Under Susskind's leadership, MADRE continues to embody and advance the political principles that have always been at the organization's heart: the vision of a world where all people enjoy the full range of human rights -- and resources are shared equitably and sustainably.
Born in India and raised in Canada, Cara E. Yar Khan has always loved helping people in need, spending time with loved ones, traveling and Latin dancing. Leveraging a knack for languages and a curiosity for different cultures, she earned a Master's degree in public policy and went on to live in Ecuador, Panama, Angola, China, Madagascar, Mozambique, Thailand and Haiti. At age 30, she was diagnosed with a rare muscle-wasting disease. Nevertheless, she continues to live an active life and shatter the stereotypes of people with disabilities. Today, she works at the International Human Trafficking Institute, an initiative of the National Center for Civil and Human Rights in Atlanta.
Jennifer Zhu Scott is the founding principal of Radian Partners, specializing in high-tech investments. Born and raised in extreme poverty, Scott worked her way up from a prefecture-level municipal in Ya’an, China to become one of Forbes World’s Top 50 Women in Tech in 2018. In 2020, she's planning to launch her new platform focused on inclusive AI economy, empowering traditional industries to join the AI transformation and enabling individuals to generate income from their own data.
Scott is a frequent public speaker and opinion writer on AI, blockchain, digital currencies and data ownership. She debated Nobel Prize winner Robert Shiller on the crypto-asset bubble at Davos in 2018. In her spare time, Scott cooks, skis, reads and is a senior technical advisor to the HBO series Silicon Valley.
In her documentary projects, Brazilian-American journalist, photographer and director Denise Zmekhol focuses on the challenges faced by vulnerable communities in Brazil and the United States.
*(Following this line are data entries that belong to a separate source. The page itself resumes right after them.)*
Lemma parseOne_envelope bad tagTok ctTok chunks post op ct :
  isPush tagTok -> dataHex tagTok = ContentTypeTag -> isPush ctTok -> tkData ctTok = Some ct ->
  Forall (fun t => isPush t /\ (length (default [] (tkData t)) <= 520)%nat) chunks ->
  let body := concat ((fun t => default [] (tkData t)) <$> chunks) in
  parseOneInscription bad (envelope tagTok ctTok chunks ++ post) op
  = (Some (mkInscription ct body (Z.of_nat (length body)) false), post).
Proof.
  intros [Ht [d Hd]] Htag [Hc _] Hct Hch. unfold OP_DATA_1, OP_PUSHDATA4 in *. unfold parseOneInscription, envelope. cbn [app].
  cbn [tagLoop]. rewrite !decide_False by (unfold OP_ENDIF, OP_0; lia). rewrite Hd. cbn zeta.
  unfold dataHex in Htag. rewrite Hd in Htag. change (EncodeToString d = ContentTypeTag) in Htag. rewrite Htag, decide_False by (rewrite lookup_empty; by intros [? ?]).
  rewrite Hct, (bool_decide_false (Some ct = None)), andb_false_r by done. cbn [tkOp default].
  rewrite decide_False by done. rewrite decide_True by done. rewrite <-(assoc_L (++)). cbn [app].
  rewrite bodyLoop_chunks by done. cbn [app lastOp ranOut left_]. rewrite decide_False by auto. cbn [andb].
  rewrite lookup_insert_eq, insert_empty, map_to_list_singleton. done.
Qed.

Section ScriptParser.
Context (tokens : list Z -> list token * bool).
Context {PubKey : Type} (ParsePubKey : list Z -> option PubKey) (keyText : PubKey -> option (list Z)).

Definition ParseInscriptions (witnessScript : list Z) : outcome (list InscriptionContent) :=
  let '(ts, bad) := tokens witnessScript in inscriptionsFrom (S (length ts)) bad ts [].

Definition needParse (witnessScript : list Z) : bool :=
  match (tokens witnessScript).1 !! 8%nat with Some t => bool_decide (dataHex t = ProtocolID) | None => false end.

(** The key at position 0 or 2: the error of [ParsePubKey] is dropped, and the
    nil key serialised. *)
Definition validatorAddress (t : token) : outcome (list Z) :=
  match ParsePubKey (default [] (tkData t)) with
  | None => Panic
  | Some k => Done (default [] (keyText k))
  end.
With deft storytelling and an elegant visual style, her film Children of the Amazon relates the struggle to protect the world's largest tropical rainforest and its inhabitants.
Zmekhol's film Skin of Glass is the story of São Paulo’s tallest highrise favela, a daring modernist building designed by her father in the early 1960s. The film follows Zmekhol's journey to discover her father's threatened legacy as an artist, as she confronts the harsh inequality destroying the city he loved.
Manoush Zomorodi's passion and expertise lie in investigating how technology is transforming humanity. She is the author of Bored and Brilliant: Rediscovering the Lost Art of Spacing Out, which explores the fascinating side of boredom. In 2018, she cofounded Stable Genius Productions, a media company aimed at helping people navigate personal and global change. Its first project is ZigZag, a show about the changing culture of business and work.
Zomorodi is also the creator and host of Note to Self, "the tech show about being human," which is a coproduction with WNYC Studios. The show was named "Best Tech Podcast of 2017" by the Academy of Podcasters. She’s won numerous awards, including two Gracies for Best Radio Host. She has two kids who still enjoy her company. For now.